### EXERCISE DATA ###

Ltac parse_step := repeat match goal with
  | |- context [?a <? ?b] => destruct (N.ltb_spec a b)
  | |- context [?a <=? ?b] => destruct (N.leb_spec a b)
  | |- context [?a =? ?b] => destruct (N.eqb_spec a b)
  end.

(** A record is cut out of the rest of the table by its length field. *)
Lemma cut_record rest n : from_le_bytes (take 4 rest) = n → XINPGEN_LENGTH < n →
  8 * ((n + 7) / 8) <= len rest →
  ∃ record padding body, rest = record ++ padding ++ body ∧ len record = n ∧ record_ok record
    ∧ padding_ok record padding ∧ len record + len padding = 8 * ((n + 7) / 8).
Proof.
  intros Hn Hlt Hle. pose proof (padded_bounds n) as Hb. set (p := 8 * ((n + 7) / 8)) in *.
  set (record := take (N.to_nat n) rest).
  set (padding := take (N.to_nat (p - n)) (drop (N.to_nat n) rest)).
  assert (len record = n) as Hr by (unfold record, len in *; rewrite length_take; lia).
  assert (len padding = p - n) as Hp by (unfold padding, len in *; rewrite length_take, length_drop; lia).
  exists record, padding, (drop (N.to_nat (p - n)) (drop (N.to_nat n) rest)).
  unfold padding_ok, record_ok. rewrite Hr, Hp. split_and!; [|done| |done| |lia|lia].
  - unfold record, padding. by rewrite !take_drop.
  - unfold record. rewrite take_take. by rewrite Nat.min_l by layout.
  - replace (n + (p - n)) with (8 * ((n + 7) / 8)) by (unfold p in *; lia).
    rewrite N.mul_comm. by apply N.Div0.mod_mul.
Qed.

(** The arithmetic of a record's frame. *)
Lemma frame_length record padding : padding_ok record padding →
  8 * ((len record + 7) / 8) = len record + len padding.
Proof.
  intros [Hm Hlt]. pose proof (padded_bounds (len record)) as Hb.
  apply N.Div0.div_exact in Hm. set (q := (len record + len padding) / 8) in *.
  set (c := (len record + 7) / 8) in *. lia.
Qed.

(** ** One round of the loop *)

(** A round reads only the rest of the table. *)
Lemma scan_next_eq header table offset pending ports : offset <= len table →
  let rest := drop (N.to_nat offset) table in
  let n := from_le_bytes (take 4 rest) in
  scan_next header table (offset, pending, ports) =
    if len rest <? XGEN_HEADER_LENGTH then failing (TruncatedRecordHeader offset)
    else if n <=? XINPGEN_LENGTH then failing (InvalidRecordLength offset n)
    else if len rest <? 8 * ((n + 7) / 8) then failing (TruncatedRecord offset (8 * ((n + 7) / 8)))
    else
      found ←? scan_record header (take (N.to_nat n) rest) offset
                  (record_kind (take (N.to_nat n) rest)) pending ports;
      Some (Ok (offset + 8 * ((n + 7) / 8), found.1, found.2)).
Proof.
  intros Ho rest n. unfold scan_next. rewrite <-len_drop by done. fold rest.
  destruct (N.ltb_spec (len rest) XGEN_HEADER_LENGTH) as [|H8]; [done|].
  assert (len rest = len table - offset) as Hl by by apply len_drop.
  rewrite read_native_u32_Some by layout. cbn [parse_bind reading fmap option_fmap option_map].
  change (field table (N.to_nat offset) 4) with (take 4 rest). fold n.
  destruct (N.leb_spec n XINPGEN_LENGTH) as [|Hn]; [done|].
  assert (n < 2 ^ 32) as Hmax by apply (field_u32_bound rest 0).
  rewrite padded_length_ok by done. cbn [parse_bind].
  pose proof (padded_bounds n) as Hb. set (p := 8 * ((n + 7) / 8)) in *.
  destruct (N.ltb_spec (len rest) p) as [|Hp]; [done|].
  rewrite slice_Some by lia. cbn [parse_bind reading fmap option_fmap option_map].
  change (field table (N.to_nat offset) (N.to_nat n)) with (take (N.to_nat n) rest).
  rewrite read_native_u32_Some by (unfold len in *; rewrite length_take; layout). done.
Qed.

(** What a record does to the pairing and the ports; [None] where it is refused. *)
Definition advance (header : SnapshotEnvelope) (record : list byte) (pending : option InternetPcb)
    (ports : gset N) : option (option InternetPcb * gset N) :=
  if record_kind record =? XSO_INPCB then
    if negb (option_bool pending) && (XINPCB_MINIMUM_LENGTH <=? len record)
    then Some (Some (decode_pcb record), ports) else None
  else if record_kind record =? XSO_TCPCB then
    match pending with
    | Some pcb =>
        if XTCPCB_MINIMUM_LENGTH <=? len record then
          Some (None, if (pcb_generation pcb <=? generation header) && (decode_state record =? TCPS_LISTEN)
                         && occupies_loopback pcb
                      then {[local_port pcb]} ∪ ports else ports)
        else None
    | None => None
    end
  else Some (pending, ports).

###

Only those lines of the entries above that run from the line containing "destruct (N.ltb_spec (len rest) XGEN_HEADER_LENGTH)" to the line containing "rewrite slice_Some by", both included, should be transcribed exactly.

## ANSWER SPACE
  destruct (N.ltb_spec (len rest) XGEN_HEADER_LENGTH) as [|H8]; [done|].
  assert (len rest = len table - offset) as Hl by by apply len_drop.
  rewrite read_native_u32_Some by layout. cbn [parse_bind reading fmap option_fmap option_map].
  change (field table (N.to_nat offset) 4) with (take 4 rest). fold n.
  destruct (N.leb_spec n XINPGEN_LENGTH) as [|Hn]; [done|].
  assert (n < 2 ^ 32) as Hmax by apply (field_u32_bound rest 0).
  rewrite padded_length_ok by done. cbn [parse_bind].
  pose proof (padded_bounds n) as Hb. set (p := 8 * ((n + 7) / 8)) in *.
  destruct (N.ltb_spec (len rest) p) as [|Hp]; [done|].
  rewrite slice_Some by lia. cbn [parse_bind reading fmap option_fmap option_map].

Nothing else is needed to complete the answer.